Wednesday, April 8, 2009

Biotech bits

Today, two articles caught my eye regarding biotechnology and the drugs produced from this science. I wish I could be more excited about these little bits of news, but its hard to decipher them, and even harder to guess what they may mean for us out here in PsA-land.

The first article concerned another "mab" drug (like andalimumab and infliximab) which is being tested for effectiveness on psoriatic arthritis, as well as psoriasis. Golimumab is produced by Centocor, and is in phase III clinical trials. It looks like it is mildly effective for psoriatic arthritis, and if I'm reading this article right, may be even more effective for psoriasis. But the results, while positive, aren't earth-shatteringly good:
Dr. Kavanaugh and colleagues said the results were promising for golimumab, the first subcutaneous TNF-alpha inhibitor to show efficacy against certain psoriatic arthritis symptoms, such as nail disease, enthesitis, and dactylitis.

They also noted that patients continued to show improvement when they continued on treatment for an additional 10 weeks.
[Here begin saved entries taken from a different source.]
(* ===== verification/Cursor.v ===== *)
(** * Cursor: moving through the B+tree of lib/lmdb/mdb.c

    A cursor is a stack of pages, from the root to a leaf, with an index into
    each of them.  This file models how a page number becomes a page
    ([mdb_page_get]), the descent from the root ([mdb_page_search]), the moves
    to a neighbouring page ([mdb_cursor_sibling]) and the operations of
    [mdb_cursor_get], for the databases FineDB uses: those without duplicates
    (no [mc_xcursor]), opened with an up-to-date root.

    A page is reached through a pointer into the memory map or to a block of
    its own (a page written by the transaction); both are kept in the state of
    the transaction.  The descent for writing makes each page it visits
    writable: that operation, [mdb_page_touch], is an argument here. *)
From S2P Require Import Prelude.
From S2P Require Import Lmdb Midl.
From S2P Require Import Pages LeafMap.

Definition P_INVALID : Z := 2 ^ 64 - 1.
Definition F_DUPDATA : Z := 0x04.
Definition MDB_CORRUPTED : Z := -30796.
Definition CURSOR_STACK : Z := 32.

(** ** State *)

(** A pointer to a page: into the memory map, or to an allocated block. *)
Inductive pref := Mapped (pgno : Z) | Malloced (a : Z).
#[export] Instance pref_eq_dec : EqDecision pref.
Proof. solve_decision. Defined.

(** What the page layer uses of the transaction and of its environment; the
    dirty lists are those of the transaction and of its parents, in order. *)
Record ptxn := {
  pt_rdonly : bool;
  pt_writemap : bool;
  pt_error : bool;
  pt_dirty : list (list MDB_ID2);
  pt_next_pgno : Z;
  pt_map : gmap Z MDB_page;
  pt_heap : gmap Z MDB_page
}.
Record MDB_db := {
  md_pad : Z;
  md_depth : Z;
  md_branch_pages : Z;
  md_leaf_pages : Z;
  md_overflow_pages : Z;
  md_entries : Z;
  md_root : Z
}.
Record MDB_cursor := {
  mc_snum : Z;
  mc_top : Z;
  mc_init : bool;              (* C_INITIALIZED *)
  mc_eof : bool;               (* C_EOF *)
  mc_pg : list (option pref);  (* CURSOR_STACK cells *)
  mc_ki : list Z
}.
(** The cursor with the transaction and the database it works on. *)
Record cstate := {
  cs_txn : ptxn;
  cs_db : MDB_db;
  cs_cmp : cmp_func;
  cs_mc : MDB_cursor
}.

Definition mdb_cursor_init (pg : list (option pref)) (ki : list Z) : MDB_cursor :=
  {| mc_snum := 0; mc_top := 0; mc_init := false; mc_eof := false; mc_pg := <[0%nat := None]> pg; mc_ki := ki |}.

Definition set_mc (mc : MDB_cursor) (s : cstate) : cstate :=
  {| cs_txn := cs_txn s; cs_db := cs_db s; cs_cmp := cs_cmp s; cs_mc := mc |}.
Definition modify_mc (f : MDB_cursor -> MDB_cursor) : CM cstate unit := fun s => Done (tt, set_mc (f (cs_mc s)) s).
Definition with_stack (snum top : Z) (mc : MDB_cursor) : MDB_cursor :=
  {| mc_snum := snum; mc_top := top; mc_init := mc_init mc; mc_eof := mc_eof mc; mc_pg := mc_pg mc; mc_ki := mc_ki mc |}.
Definition with_flags (init eof : bool) (mc : MDB_cursor) : MDB_cursor :=
  {| mc_snum := mc_snum mc; mc_top := mc_top mc; mc_init := init; mc_eof := eof; mc_pg := mc_pg mc; mc_ki := mc_ki mc |}.
Definition with_pg (pg : list (option pref)) (mc : MDB_cursor) : MDB_cursor :=
  {| mc_snum := mc_snum mc; mc_top := mc_top mc; mc_init := mc_init mc; mc_eof := mc_eof mc; mc_pg := pg; mc_ki := mc_ki mc |}.
Definition with_ki (ki : list Z) (mc : MDB_cursor) : MDB_cursor :=
  {| mc_snum := mc_snum mc; mc_top := mc_top mc; mc_init := mc_init mc; mc_eof := mc_eof mc; mc_pg := mc_pg mc; mc_ki := ki |}.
On the other hand, at week 24, fewer than 40% on either drug dose met the more stringent ACR50 standard for response (50% reduction in symptoms).
It appears that some of us may have some good results with this drug, and some won't.

What's great about Golimumab, however, is that it's another option for us. Many people with psoriatic arthritis find that Humira, or other biologics, stop working so well after a year or two. Just having one more drug to try is fabulous news.

The second interesting article was regarding a court case on patents. A Federal appeals court in Washington, D.C. ruled that an invention from Amgen, which was basically the sequence for a gene, could not be patented. It was developed using a method that was so obvious that the court thought that "any competent graduate student can take a known protein and come up with the nucleotide sequence that encodes it." (full disclosure: this is a quote from Science magazine, which I cut from a blog that quoted it).

In short: because the methods for locating this gene sequence were so obvious, Amgen couldn't claim ownership, I think. (Please correct me if you understand this better than I do).

In another news article on this story, an important question is asked - what affect does this have on future products, findings, etc from biotechs? If they use obvious methods to make discoveries or design drugs, can they not patent them? Does that mean they will be seeking only those discoveries they will patent? And does this have an effect on the cost of making and producing drugs?

I'm going to keep following this story, and will write more as I "get it" more. It's a brave new world out there. What will our lives be like in 20 years, and in 200?